Podemos controlar a velocidade de uma partícula com alta precisão, inclusive fazendo com que ela quase pare completamente. Entretanto, é mais difícil controlar as velocidades de muitas partículas individuais em um grupo com a mesma precisão (quando as partículas em um grupo colidem, a colisão perturba seus níveis de energia interna de forma descontrolada). No entanto, se precisarmos de controle e precisão em nível bem elevado (por exemplo, no caso dos relógios atômicos, como se verá abaixo), às vezes teremos de trabalhar com partículas isoladas para acompanhar acuradamente seu movimento e minimizar os erros que ocorrem quando trabalhamos com muitas [3].
Para capturar uma única partícula carregada, temos primeiro de capturar várias delas, como na Figura 1A. Em seguida, aplicamos um campo elétrico oscilante às partículas, de modo que ocasionalmente uma “escapa” da armadilha. Em nossa analogia com a tigela e as bolinhas de gude, você deve imaginar um aumento do movimento das bolinhas dentro da tigela, até que uma delas “pule” a borda do recipiente (Figura 1B).
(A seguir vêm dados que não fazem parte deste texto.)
(** *** Witness *)

(** A world in which the advancer promotes a claim between any two statements of
    the writer. *)
#[local] Instance busy_world : World Z := {|
  w_next w := w + 1;
  w_now w := w;
  w_app_now w := w;
  w_fate _ := Fine;
  w_db_error _ := "io"%string;
  w_interfere w db := (Queue.promote_slot w 4 db).2;
  w_owner _ _ _ := Ok None;
  w_owners _ _ _ := Ok ∅;
  w_nonce _ _ := Ok 7;
  w_sign _ _ _ _ := Ok "0xfeed"%string;
  w_broadcast _ _ := Ok tt;
  w_finality _ _ := (1%nat, Finalized (Ok []));
|}.

#[local] Instance busy_env : Env Z := {|
  env_world := busy_world;
  env_scale := env_scale (Env := demo_env);
  env_account := env_account (Env := demo_env);
  env_describe := env_describe (Env := demo_env);
  env_verify := env_verify (Env := demo_env);
  env_instant := env_instant (Env := demo_env);
  env_dial := env_dial (Env := demo_env);
  env_constant := env_constant (Env := demo_env);
|}.

(** Its queued claim is promoted, claimed, submitted and landed in one pass. *)
Definition queued_db : Db := with_leases demo_table (insert_queued 0 signed_new 1 empty_db).2.

Definition busy_st : WriterEngine.St (W := Z) (Link := PeopleLink) :=
  {| st_db := queued_db; st_w := 10; st_trace := []; st_drain := st_drain demo_st |}.

Lemma system_is_safe_witness :
  (exists row, rows_of (st_db (people_pass demo_cx busy_st).2) !! 1 = Some row /\
     r_status row = Assigned) /\
  exists r, full_username r = "tallesx.07"%string /\ candidate_account_id r = "5Fb"%string /\
    evidence env_account env_describe (st_trace (people_pass demo_cx busy_st).2) r.
Proof.
  assert (exists row, rows_of (st_db (people_pass demo_cx busy_st).2) !! 1 = Some row /\
            r_status row = Assigned /\ r_new row = signed_new) as Hrow
    by (eexists; split; [vm_compute; reflexivity|split; vm_compute; reflexivity]).
  destruct Hrow as (row & Hr & Hs & Hnew). split; [exists row; split; [exact Hr|exact Hs]|].
  destruct (system_is_safe (fun b => b) demo_cx) as [Hp _].
  - intros w. simpl. lia.
  - intros w db. apply rtc_once. apply sv_promote.
  - destruct (proj1 (Hp busy_st eq_refl) 1 row) as [(row0 & H0 & Hl)|(r & Hf & He)].
    + exact Hr.
    + simpl. unfold people_state. rewrite Hs. reflexivity.
    + exfalso. vm_compute in H0. injection H0 as <-. vm_compute in Hl. discriminate Hl.
    + apply read_from_fields in Hf as (_ & Hn & Hc). unfold r_full_username in Hn.
      rewrite Hnew in Hn, Hc. exists r. split; [exact Hn|]. split; [exact Hc|exact He].
Defined.
Lemma turn_issuance_bounded_witness :
  issued_to demo "a" demo_events demo_state = 2%nat /\
  Z.of_nat (issued_to demo "a" demo_events demo_state) <= 2 + (1003 - 1000) / 30 + 0.
Proof.
  split; [by vm_compute|].
  apply (turn_issuance_bounded demo "a" demo_events demo_state 1000 1003); try (vm_compute; congruence).
  - change (StronglySorted Z.le [1000; 1001; 1002; 1003]). repeat constructor; lia.
  - change (Forall (fun t => 1000 <= t <= 1003) [1000; 1001; 1002; 1003]). repeat constructor; lia.
  - unfold demo_events. intros Hk. repeat (apply elem_of_cons in Hk as [Hk|Hk]; [discriminate|]).
    by apply not_elem_of_nil in Hk.
Defined.
End Demo.
End TurnProps.

Module RingClient.
Import Turn TurnProps.

(** The prover's half of the ring-VRF crate, over the ring size's domain, and the
    decoding of a page of keys.  [commit] is the builder of a commitment
    ([start_members], [push_members] over the setup's points, [finish_members]). *)
Class RingVrf (cr : TurnCrates) := {
  Secret : Type; new_secret : bytes -> Secret; member_from_secret : Secret -> bytes;
  vrf_sign : Secret -> bytes -> option bytes;
  Opening : Type; open_ring : Z -> bytes -> list bytes -> option Opening;
  create : Opening -> Secret -> bytes -> bytes -> option (bytes * bytes);
  commit : Z -> list bytes -> option (Members cr);
  #[global] members_eq :: EqDecision (Members cr);
  decode_keys : bytes -> option (list bytes);
  (** The candidate's account key. *)
  keypair_of : bytes -> option bytes; account_sign : bytes -> bytes -> bytes }.

(** How an example ends when it fails: its own message, an error passed on, a panic. *)
Inductive Fail := Bail (text : string) | Passed | Panic.

Definition passed {A : Type} (o : option A) : result A Fail := match o with Some a => Ok a | None => Err Passed end.
Definition context_of {A : Type} (text : string) (o : option A) : result A Fail := match o with Some a => Ok a | None => Err (Bail text) end.

(** The value after a flag. *)
Fixpoint arg (args : list string) (name : string) : option string :=
  match args with
  | [] => None
  | a :: rest => if String.eqb a name then head rest else arg rest name
  end.

Definition decode_hex (raw : string) : result bytes Fail := context_of "invalid hex" (hex_decode (trim_0x raw)).
Definition decode_hex32 (raw : string) : result bytes Fail :=
  rbind (decode_hex raw) (fun b =>
    if (length b =? 32)%nat then Ok b else Err (Bail ("expected 32 bytes, got " +:+ decimal (Z.of_nat (length b))))).

(** The storage the examples read. *)
Record MembersBlock := {
  mb_roots : RootBlock;
  mb_keys_status : Z -> option (option bytes);
  mb_keys_page : Z -> Z -> option (option bytes) }.

Section client.
Context (cr : TurnCrates) `{vrf : RingVrf cr}.
#[local] Open Scope dub_scope.

(** ** [attest_and_prove.rs]: the phase [attest] *)

Definition ATTEST_PREFIX : bytes := as_bytes "pop:people-lite:register using".

Record Candidate := { account_seed_hex : string; entropy_hex : string; ring_key_hex : string; account_hex : string }.

(** [seed] and [entropy] are drawn. *)
Definition generate_candidate (seed entropy : bytes) : result Candidate Fail :=
  let? account := passed (keypair_of seed) in
  Ok {| account_seed_hex := hex_encode seed; entropy_hex := hex_encode entropy;
        ring_key_hex := hex_encode (member_from_secret (new_secret entropy)); account_hex := hex_encode account |}.

Definition array32 (b : bytes) : result bytes Fail := if (length b =? 32)%nat then Ok b else Err Panic.

Record AttestCall := {
  at_candidate : bytes; at_signature : bytes; at_ring_key : bytes; at_ownership : bytes; at_nonce : Z }.

Definition attest_message (candidate ring_key : bytes) : bytes := (ATTEST_PREFIX ++ candidate ++ ring_key)%list.

Definition attest_call (nonce : Z) (c : Candidate) : result AttestCall Fail :=
  let? seed := passed (hex_decode (account_seed_hex c)) in
  let? seed := array32 seed in
  let? entropy := passed (hex_decode (entropy_hex c)) in
  let? entropy := array32 entropy in
  let? candidate := passed (keypair_of seed) in
  let secret := new_secret entropy in
  let ring_key := member_from_secret secret in
  let msg := attest_message candidate ring_key in
  let? ownership := passed (vrf_sign secret msg) in
  Ok {| at_candidate := candidate; at_signature := account_sign seed msg; at_ring_key := ring_key;
        at_ownership := ownership; at_nonce := nonce |}.

(** What a submission reports, until its stream ends. *)
Inductive TxStatus := InBestBlock (succeeded : bool) | TxFailed (message : string) | StreamFailed | OtherStatus.

Fixpoint watch (i : nat) (stream : list TxStatus) : result unit Fail :=
  match stream with
  | [] => Ok tt
  | InBestBlock succeeded :: _ => if succeeded then Ok tt else Err Passed
  | TxFailed message :: _ => Err (Bail ("attest " +:+ decimal (Z.of_nat i) +:+ " failed: " +:+ message))
  | StreamFailed :: _ => Err Passed
  | OtherStatus :: rest => watch i rest
  end.

(** The loop over the candidates: the calls sent, and how it ended. *)
Fixpoint attest_all (i : nat) (nonce : Z) (cs : list Candidate) (streams : nat -> list TxStatus)
    : list AttestCall * result unit Fail :=
  match cs with
  | [] => ([], Ok tt)
  | c :: rest =>
      match attest_call nonce c with
      | Err e => ([], Err e)
      | Ok call =>
          match watch i (streams i) with
          | Err e => ([call], Err e)
          | Ok _ => let '(calls, r) := attest_all (S i) (nonce + 1) rest streams in (call :: calls, r)
          end
      end
  end.

(** ** The keys of a ring, as [attest_and_prove.rs] and [rebuild_root.rs] read them *)

(** The loop over the pages; [fuel] is the number of keys still to come. *)
Fixpoint fetch_keys (fuel : nat) (b : MembersBlock) (ring total page : Z) (keys : list bytes) : result (list bytes) Fail :=
  if total <=? Z.of_nat (length keys) then Ok keys
  else
    match fuel with
    | O => Ok keys
    | S fuel' =>
        let? value := passed (mb_keys_page b ring page) in
        match value with
        | None => Ok keys
        | Some v =>
            let? page_keys := passed (decode_keys v) in
            match page_keys with
            | [] => Ok keys
            | _ => fetch_keys fuel' b ring total (page + 1) (keys ++ page_keys)%list
            end
        end
    end.

Definition ring_keys (b : MembersBlock) (ring total : Z) : result (list bytes) Fail :=
  fetch_keys (Z.to_nat total) b ring total 0 [].

(** [RingKeysStatus]: how many keys there are, and how many the root includes. *)
Definition read_status (raw : bytes) : result (Z * Z) Fail :=
  let? (total, rest) := passed (decode_u32 raw) in
  let? (included, _) := passed (decode_u32 rest) in
  Ok (total, included).

Definition read_domain (b : MembersBlock) (missing : string) : result Z Fail :=
  let? info := passed (rb_collection (mb_roots b)) in
  let? ring_size := context_of missing info in
  Ok (ring_domain ring_size).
Cada vez que uma partícula pula fora da tigela, constatamos uma redução repentina e discreta na corrente elétrica oscilante total induzida nos eletrodos (como em [3]).
Repetimos esse processo até que a corrente do sistema fique igual à corrente de uma única partícula, para sabermos que ficamos com apenas uma partícula presa [1]. Então, podemos conhecer suas propriedades e/ou usá-las para aplicações específicas [1, 2]. Ao trabalhar com certos íons atômicos, podemos dispersar a luz de seus lasers; a dispersão total observada é proporcional ao número de íons, o que nos permite saber quando temos um único íon na armadilha.
Arrefecimento de átomos com raios laser
Outra técnica importante para controlar partículas é desacelerá-las ou arrefecê-las a temperaturas muito baixas usando lasers, de modo que elas quase não se movam. Isso é chamado de arrefecimento a laser. Como você aprendeu, os elétrons se movimentam em torno do núcleo apenas em níveis de energia específicos.
Quando se aproxima de um átomo, um fóton só é absorvido por este se tiver exatamente a quantidade certa de energia para transferir elétrons de um nível de energia para outro; caso contrário, a luz simplesmente passa pelo átomo. Como você deve saber, a energia que os fótons carregam está diretamente relacionada a outra propriedade da luz chamada frequência (o número de ciclos que uma onda completa em 1 s), de modo que os fótons com energia mais alta têm frequências mais altas e vice-versa (para aprender mais sobre frequência e energia, veja aqui [em inglês]).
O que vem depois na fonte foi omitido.